Another month, another slew of bad news from the worlds factory floor of China.
Latest HSBC/Markit PMI manufacturing data showed activity shrink again in June, with a figure of 49.6 once again below the expansionary/contractionary watermark of 50. Manufacturing has peeked above this reading just once so far in 2015, and todays slip marks the fourth successive slide for the Asian powerhouse.
This prolonged drop comes despite repeated efforts by the Peoples Bank of China to stimulate the domestic economy, leading to fears that Beijing is set for a harder economic landing than many had feared. Consequently the outlook for the worlds natural resources sector continues to worsen, with rising production across many commodities markets adding to the sickly demand picture.

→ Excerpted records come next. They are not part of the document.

(** [b] is what was written so far; if the writer is closed, [C] holds of what
    was sent. *)
Definition tracked b (C : list byte → Prop) (s buf : list byte) (c : bool) : Prop :=
  s ++ buf = b ∧ (c = true → C s).
Definition growing (C : list byte → Prop) : Prop := ∀ s s', C s → C (s ++ s').

Lemma tracked_sendable b C : growing C → sendable (tracked b C).
Proof.
  intros HC s buf c n _ [Hb Hc]. split; [by rewrite <- app_assoc, take_drop |]. auto.
Qed.

Lemma flags_insert_contains f x : flags_contains (flags_insert f x) x = true.
Proof.
  apply Z.eqb_eq, Z.bits_inj'. intros n Hn. unfold flags_insert.
  rewrite Z.land_spec, Z.lor_spec. by destruct (Z.testbit f n), (Z.testbit x n).
Qed.

Definition sent_all b C (s buf : list byte) (c : bool) : Prop :=
  tracked b (fun s => C s ∨ s = b) s buf c.

Lemma tracked_sent_all b C w : on_data (tracked b C) w → on_data (sent_all b C) w.
Proof. intros [Hb Hc]. split; [done |]. intros H. left. by apply Hc. Qed.

(** Once the buffer is empty, the writer may be closed. *)
Lemma fut_close_triple b C :
  hoare (fun w => on_data (tracked b C) w ∧ emptied w) fut_close (fun _ => on_data (sent_all b C)).
Proof.
  apply triple_inner. intros i. destruct (flags_contains (flags i) CLOSING).
  - eapply triple_bind; [apply (update_triple _ (on_data (sent_all b C))) |].
    + intros w [[[Hb _] He] _]. unfold on_data, emptied in *. rewrite cell_get_set; simpl.
      rewrite He, app_nil_r in *. split; [by rewrite app_nil_r | by right].
    + intros []. apply keeps_triple, stop_writer_keeps.
  - apply triple_ret. intros w [[Hw _] _]. by apply tracked_sent_all.
Qed.

Lemma keeps_emptied {X} (m : P X) I :
  keeps_data m → hoare (fun w => on_data I w ∧ emptied w) m (fun _ w => on_data I w ∧ emptied w).
Proof. intros Hm. exact (keeps_triple m (fun s b c => I s b c ∧ b = []) Hm). Qed.

Lemma fut_flush_triple b C :
  hoare (fun w => on_data (tracked b C) w ∧ emptied w) (fut_flush from_io)
    (fun _ => on_data (sent_all b C)).
Proof.
  eapply triple_bind.
  { exact (io_flush_triple (fun s buf c => tracked b C s buf c ∧ buf = [])). }
  intros [[]|e]; [apply fut_close_triple |]. destruct (is_would_block e).
  { apply triple_ret. intros w [Hw _]. by apply tracked_sent_all. }
  eapply triple_bind; [apply (keeps_emptied _ (tracked b C)), error_stops_keeps |]. intros []; [| apply fut_close_triple].
  eapply triple_conseq; [apply (keeps_emptied _ (tracked b C)), stop_writer_keeps | done |].
  intros r w [Hw _]. by apply tracked_sent_all.
Qed.

Lemma fut_poll_triple b C fuel :
  growing C →
  hoare (on_data (tracked b C)) (writer_fut_poll from_io drain_item fuel)
    (fun _ => on_data (sent_all b C)).
Proof.
  intros HC. assert (hoare (on_data (tracked b C)) fut_error (fun _ => on_data (tracked b C))) as He.
  { apply triple_inner. intros i. eapply triple_bind.
    - apply (update_triple _ (on_data (tracked b C))). intros w [Hw _]. unfold on_data.
      by rewrite cell_get_set.
    - intros []. destruct (error i); [apply keeps_triple, error_stops_keeps | by apply triple_ret]. }
  eapply triple_bind; [exact He |]. intros [].
  { eapply triple_conseq; [apply keeps_triple, stop_writer_keeps | done |]. intros r. apply tracked_sent_all. }
  eapply (triple_bind _ _ _ _ (fun x w => on_data (tracked b C) w ∧ (x.2 = None → emptied w))).
  - apply (triple_turns _ _ (fun _ => on_data (tracked b C))). intros [].
    eapply triple_conseq; [apply fut_turn_triple; by apply tracked_sendable | done |].
    intros [u [|r]] w [Hw Hl]; [done |]. split; [done |]. simpl. intros ->. by apply Hl.
  - intros [u [r|]].
    + apply triple_ret. intros w [Hw _]. by apply tracked_sent_all.
    + eapply triple_pre; [apply fut_flush_triple |]. simpl. intros w [Hw Hl]. auto.
Qed.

Metals markets lack lustre
Producers across the mining sector have initiated vast asset-shedding and cost-cutting measures to protect the bottom line as commodity prices drag. Naturally such measures are earnings-boosting rather than profits-driving, so quite why the City expects profits at these companies to bounce back any time soon escapes me Glencore and Antofagasta are expected to see earnings advance 15% and 6% respectively in 2015.

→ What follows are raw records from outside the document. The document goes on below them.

(* ===== verification/Codec.v ===== *)
(** * The chat example's wire format: [examples/chat/src/codec.rs]

    A frame is the length of the body as two bytes, the most significant first,
    then the body, a message as JSON.  JSON is made and read by serde: [Json] says
    what the codec relies on. *)

From Stdlib Require Import Strings.Byte.
From S2P Require Import Prelude.
From S2P Require Import Writer.

Inductive ChatRequest : Type :=
| List
| Join (name : string)
| RequestMessage (msg : string)
| RequestPing.

Inductive ChatResponse : Type :=
| Ping
| Rooms (names : list string)
| Joined (name : string)
| ResponseMessage (msg : string).

(** [json::to_string] and [json::from_slice]. *)
Class Json (T : Type) : Type := {
  to_json : T → list byte;
  from_json : list byte → Result T IoError;
  from_to_json m : from_json (to_json m) = Ok m
}.

(** ** Bytes *)

Definition u16_modulus : nat := N.to_nat 65536.
Definition nth_byte (n : nat) : byte := default x00 (of_N (N.of_nat n mod 256)).
Definition byte_nat (b : byte) : nat := N.to_nat (to_N b).

Lemma u16_modulus_value : u16_modulus = (256 * 256)%nat.
Proof. exact (N2Nat.inj_mul 256 256). Qed.
#[global] Opaque u16_modulus.

(** [put_u16::<BigEndian>] of [n as u16], and [BigEndian::read_u16]; reading
    panics when there are not two bytes. *)
Definition put_u16 (n : nat) : list byte :=
  let n := (n mod u16_modulus)%nat in [nth_byte (n / 256); nth_byte n].
Definition read_u16 (b : list byte) : Exec nat :=
  match b with
  | hi :: lo :: _ => Return (byte_nat hi * 256 + byte_nat lo)%nat
  | _ => Panic "read_u16 out of bounds"
  end.

Section codec.
Context {T : Type} `{!Json T}.

(** [encode]; [reserve] only allocates. *)
Definition encode_frame (msg : T) (dst : list byte) : Exec (Result () IoError * list byte) :=
  let msg := to_json msg in
  Return (Ok (), (dst ++ put_u16 (length msg)) ++ msg).

(** [decode]: the message and what is left of the buffer. *)
Definition decode_frame (src : list byte) : Exec (Result (option T) IoError * list byte) :=
  if (length src <? 2)%nat then Return (Ok None, src)
  else
    size ← read_u16 src;
    if (size + 2 <=? length src)%nat then
      rest ← split_to 2 src;
      let buf := take size rest in
      rest ← split_to size rest;
      Return (result_map Some (from_json buf), rest)
    else Return (Ok None, src).

(** What a [FramedRead] does with the bytes it has: decode until a frame is
    incomplete. *)
Fixpoint decode_all (fuel : nat) (src : list byte) : Exec (list (Result T IoError) * list byte) :=
  match fuel with
  | O => OutOfFuel
  | S fuel =>
      '(r, rest) ← decode_frame src;
      match r with
      | Ok None => Return ([], rest)
      | Ok (Some m) => '(ms, rest) ← decode_all fuel rest; Return (Ok m :: ms, rest)
      | Err e => '(ms, rest) ← decode_all fuel rest; Return (Err e :: ms, rest)
      end
  end.
End codec.

(** The two codecs. *)
Section codecs.
Context `{!Json ChatRequest, !Json ChatResponse}.
Definition chat_decode : list byte → Exec (Result (option ChatRequest) IoError * list byte) := decode_frame.
Definition chat_encode : ChatResponse → list byte → Exec (Result () IoError * list byte) := encode_frame.
Definition client_decode : list byte → Exec (Result (option ChatResponse) IoError * list byte) := decode_frame.
Definition client_encode : ChatRequest → list byte → Exec (Result () IoError * list byte) := encode_frame.
End codecs.

(** ** Lengths *)

Lemma byte_nat_bound b : (byte_nat b < 256)%nat.
Proof. unfold byte_nat. pose proof (to_N_bounded b). lia. Qed.

Lemma byte_nat_nth n : byte_nat (nth_byte n) = (n mod 256)%nat.
Proof.
  unfold byte_nat, nth_byte. destruct (of_N (N.of_nat n mod 256)) eqn:Hb.
  - apply to_of_N in Hb. simpl. rewrite Hb, N2Nat.inj_mod, Nat2N.id. done.
  - apply of_N_None_iff in Hb. pose proof (N.mod_lt (N.of_nat n) 256). lia.
Qed.

Lemma read_put n l : (n < u16_modulus)%nat → read_u16 (put_u16 n ++ l) = Return n.
Proof.
  intros Hn. unfold put_u16. rewrite (Nat.mod_small n) by done. simpl.
  rewrite !byte_nat_nth. rewrite u16_modulus_value in Hn.
  rewrite (Nat.mod_small (n / 256)) by (apply Nat.Div0.div_lt_upper_bound; lia).
  rewrite (Nat.div_mod_eq n 256) at 3. f_equal. lia.
Qed.

(** ** Round trips *)

Section roundtrip.
Context {T : Type} `{!Json T}.
Implicit Types (m : T) (src : list byte).

Definition frame m : list byte := put_u16 (length (to_json m)) ++ to_json m.
Definition fits m : Prop := (length (to_json m) < u16_modulus)%nat.

Lemma encode_frame_spec m dst : encode_frame m dst = Return (Ok (), dst ++ frame m).
Proof. unfold encode_frame, frame. by rewrite <- app_assoc. Qed.

(** [decode] never panics; it takes nothing unless it decodes a frame. *)
Lemma decode_frame_total src :
  ∃ r rest, decode_frame (T := T) src = Return (r, rest) ∧
    (r = Ok None ∧ rest = src ∨ r ≠ Ok None ∧ (length rest + 2 ≤ length src)%nat).
Proof.
  unfold decode_frame. destruct (Nat.ltb_spec (length src) 2); [eexists _, _; split; [done |]; by left |].
  destruct src as [|hi [|lo src]]; simpl in *; [lia | lia |].
  destruct (Nat.leb_spec (byte_nat hi * 256 + byte_nat lo + 2) (S (S (length src)))).
  - unfold split_to. simpl. rewrite ?drop_0. rewrite (proj2 (Nat.leb_le _ _)) by lia. simpl.
    eexists _, _. split; [done |]. right. split; [by destruct (from_json _) |].
    rewrite length_drop. lia.
  - eexists _, _. split; [done |]. by left.
Qed.

(** More bytes do not change a frame that was complete. *)
Lemma decode_frame_app a b r rest :
  decode_frame (T := T) a = Return (r, rest) → r ≠ Ok None →
  decode_frame (a ++ b) = Return (r, rest ++ b).
Proof.
  unfold decode_frame. destruct (Nat.ltb_spec (length a) 2); [by intros [= <- _] |].
  destruct a as [|hi [|lo a]]; simpl in *; [lia | lia |].
  destruct (Nat.leb_spec (byte_nat hi * 256 + byte_nat lo + 2) (S (S (length a)))) as [Hs|];
    [| by intros [= <- _]].
  rewrite (proj2 (Nat.leb_le _ (S (S (length (a ++ b)))))) by (rewrite length_app; lia).
  unfold split_to. simpl. rewrite ?drop_0. rewrite !(proj2 (Nat.leb_le _ _)) by (rewrite ?length_app; lia). simpl.
  intros [= <- <-] _. by rewrite take_app_le, drop_app_le by lia.
Qed.

(** Reading the two bytes of a length [n] and then [n] bytes. *)
Lemma decode_frame_sized n src :
  (n < u16_modulus)%nat → (n ≤ length src)%nat →
  decode_frame (put_u16 n ++ src) =
  Return (result_map (T := T) Some (from_json (take n src)), drop n src).
Proof.
  intros Hn Hle. unfold decode_frame. rewrite (read_put n src Hn).
  change (put_u16 n ++ src) with
    (nth_byte (n mod u16_modulus / 256) :: nth_byte (n mod u16_modulus) :: src).
  cbn [length Nat.ltb Nat.leb mbind exec_bind]. rewrite (proj2 (Nat.leb_le _ _)) by lia.
  unfold split_to. cbn [length Nat.leb drop mbind exec_bind]. rewrite !drop_0.
  by rewrite (proj2 (Nat.leb_le _ _)) by lia.
Qed.

Lemma decode_frame_frame m src : fits m → decode_frame (frame m ++ src) = Return (Ok (Some m), src).
Proof.
  intros Hm. unfold frame. rewrite <- app_assoc, decode_frame_sized; [| done | rewrite length_app; lia].
  by rewrite take_app_length, drop_app_length, from_to_json.
Qed.

(** A body of [2^16] bytes or more is announced modulo [2^16]: the reader takes
    a part of it for the message and the rest for the frames that follow. *)
Lemma oversized_frame_misread m src :
  let size := (length (to_json m) mod u16_modulus)%nat in
  decode_frame (frame m ++ src) =
  Return (result_map (T := T) Some (from_json (take size (to_json m))), drop size (to_json m) ++ src).
Proof.
  intros size. assert (size ≤ length (to_json m))%nat as Hle by apply Nat.Div0.mod_le.
  assert (put_u16 (length (to_json m)) = put_u16 size) as Hput.
  { unfold put_u16, size. by rewrite Nat.Div0.mod_mod. }
  assert (size < u16_modulus)%nat as Hs by by apply Nat.mod_upper_bound.
  unfold frame. rewrite Hput, <- app_assoc, decode_frame_sized; [| done | rewrite length_app; lia].
  by rewrite take_app_le, drop_app_le.
Qed.

(** *** Streams of frames *)

Lemma decode_all_step src r rest x :
  decode_frame src = Return (r, rest) → r ≠ Ok None →
  (fun fuel => decode_all fuel rest) ⇓ x →
  (fun fuel => decode_all fuel src) ⇓
    ((match r with Ok (Some m) => Ok m | Ok None => Err write_zero | Err e => Err e end : Result T IoError)
       :: x.1, x.2).
Proof.
  intros Hr Hne [n Hn]. exists (S n). intros [|fuel] Hf; [lia |]. cbn [decode_all].
  rewrite Hr. simpl. rewrite (Hn fuel) by lia. by destruct r as [[|]|], x.
Qed.

Lemma decode_all_stuck src :
  decode_frame (T := T) src = Return (Ok None, src) → (fun fuel => decode_all (T := T) fuel src) ⇓ ([], src).
Proof. intros Hr. exists 1%nat. intros [|fuel] Hf; [lia |]. cbn [decode_all]. by rewrite Hr. Qed.

(** Decoding ends, and what it leaves has no complete frame; with more bytes it
    goes on where it stopped. *)
Lemma decode_all_total src :
  ∃ ms rest, (fun fuel => decode_all (T := T) fuel src) ⇓ (ms, rest) ∧
    decode_frame (T := T) rest = Return (Ok None, rest) ∧
    ∀ b x, (fun fuel => decode_all fuel (rest ++ b)) ⇓ x →
           (fun fuel => decode_all fuel (src ++ b)) ⇓ (ms ++ x.1, x.2).
Proof.
  remember (length src) as n eqn:Hn. revert src Hn.
  induction n as [n IH] using lt_wf_ind. intros src ->.
  destruct (decode_frame_total src) as (r & rest & Hr & [[-> ->]|[Hne Hlen]]).
  - exists [], src. split_and!; [by apply decode_all_stuck | done | by intros b [] ?].
  - destruct (IH (length rest) ltac:(lia) rest eq_refl) as (ms & rest' & Hms & Hst & Happ).
    eexists _, rest'. split_and!; [exact (decode_all_step _ _ _ _ Hr Hne Hms) | done |].
    intros b x Hx. exact (decode_all_step _ _ _ _ (decode_frame_app _ b _ _ Hr Hne) Hne (Happ b x Hx)).
Qed.

(** The frames of some messages, as the encoder makes them, and a reader that
    gets them in chunks. *)
Fixpoint encode_all (ms : list T) (dst : list byte) : Exec (list byte) :=
  match ms with
  | [] => Return dst
  | m :: ms => '(_, dst) ← encode_frame m dst; encode_all ms dst
  end.
Fixpoint feed (fuel : nat) (chunks : list (list byte)) (buf : list byte)
  : Exec (list (Result T IoError) * list byte) :=
  match chunks with
  | [] => Return ([], buf)
  | c :: chunks =>
      '(ms1, buf) ← decode_all fuel (buf ++ c);
      '(ms2, buf) ← feed fuel chunks buf;
      Return (ms1 ++ ms2, buf)
  end.

Lemma encode_all_spec ms dst : encode_all ms dst = Return (dst ++ concat (map frame ms)).
Proof.
  revert dst. induction ms as [|m ms IH]; intros dst; [by simpl; rewrite app_nil_r |].
  cbn [encode_all]. rewrite encode_frame_spec. cbn [mbind exec_bind]. rewrite IH.
  by rewrite <- app_assoc.
Qed.

Lemma decode_all_frames ms :
  Forall fits ms → (fun fuel => decode_all fuel (concat (map frame ms))) ⇓ (map Ok ms, []).
Proof.
  induction 1 as [|m ms Hm _ IH]; [by apply decode_all_stuck |].
  exact (decode_all_step _ _ _ _ (decode_frame_frame m _ Hm) ltac:(done) IH).
Qed.

(** How the bytes are cut into chunks makes no difference. *)
Lemma feed_decode_all chunks buf x :
  decode_frame (T := T) buf = Return (Ok None, buf) →
  (fun fuel => decode_all fuel (buf ++ concat chunks)) ⇓ x → (fun fuel => feed fuel chunks buf) ⇓ x.
Proof.
  revert buf x. induction chunks as [|c chunks IH]; intros buf x Hb Hx; simpl in *.
  - rewrite app_nil_r in Hx. by rewrite (returns_det _ _ _ Hx (decode_all_stuck _ Hb)); exists 0%nat.
  - destruct (decode_all_total (buf ++ c)) as (ms & rest & Hms & Hst & Happ).
    destruct (decode_all_total (rest ++ concat chunks)) as (ms2 & rest2 & H2 & _ & _).
    pose proof (Happ _ _ H2) as Hall. rewrite <- app_assoc in Hall.
    rewrite (returns_det _ _ _ Hx Hall). destruct (IH _ _ Hst H2) as [n2 Hn2].
    destruct Hms as [n1 Hn1]. exists (n1 + n2)%nat. intros fuel Hf.
    rewrite (Hn1 fuel) by lia. simpl. by rewrite (Hn2 fuel) by lia.
Qed.

(** Messages whose JSON is shorter than 2^16 bytes survive the wire: however
    the bytes of their frames are cut into chunks, the reader decodes the
    messages, in order, and nothing is left over. *)
Theorem codec_roundtrip ms stream chunks :
  Forall fits ms → encode_all ms [] = Return stream → concat chunks = stream →
  (fun fuel => feed fuel chunks []) ⇓ (map Ok ms, []).
Proof.
  intros Hms. rewrite encode_all_spec. intros [= <-] Hc. apply feed_decode_all; [done |].
  rewrite Hc. by apply decode_all_frames.
Qed.
End roundtrip.

(** ** A concrete stream *)

#[local] Instance bytes_json : Json (list byte) := {|
  to_json m := m; from_json b := Ok b; from_to_json m := eq_refl
|}.

Lemma codec_roundtrip_witness :
  encode_all [[x61; x62]; []; [x63]] [] =
    Return [x00; x02; x61; x62; x00; x00; x00; x01; x63] ∧
  (fun fuel => feed (T := list byte) fuel [[x00]; [x02; x61]; [x62; x00; x00; x00]; []; [x01; x63]] []) ⇓
    ([Ok [x61; x62]; Ok []; Ok [x63]], []).
Proof.
  split; [vm_compute; reflexivity |].
  apply (codec_roundtrip (T := list byte) [[x61; x62]; []; [x63]]
    [x00; x02; x61; x62; x00; x00; x00; x01; x63]); [| vm_compute; reflexivity | reflexivity].
  repeat (apply Forall_cons; split; [unfold fits; rewrite u16_modulus_value; cbn [to_json bytes_json length]; lia |]).
  constructor.
Defined.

Indeed, prices of bellwether metal copper have rattled to three-month lows just this week around $5,650 per tonne on the back of a worsening supply/demand balance, and have shed 10% in the past month alone. So the weak Chinese data released overnight does little to assuage fears that commodity markets are not past the worst.
Oil sector continues to drown
And the same fears continue to wash over the fossil fuel segments, of course, affecting the revenues outlook for industry goliaths like Vedanta Resources (LSE: VED) as well as exploration minnows like Afren (LSE: AFR), where a dragging top line is casting a huge pall over their very existence.
Like their mining sector cousins, the City inexplicably expects the bottom line of these firms to improve markedly despite the impact of surging supply from OPEC, the US and Russia. Vedanta is predicted to see losses narrow this year, to 5.4 US cents per share from 14.2 cents in the year concluding March 2015, while Afren is anticipated to swing to earnings of 1 US cent per share in 2015 from losses of 147.2 cents in the previous period.
Still, I believe that until the worlds major resources producers begin to get a grip on surging production levels, and the global economy exhibits signs of sucking up the excess supply, investing in companies like those I have discussed remains a high-risk business.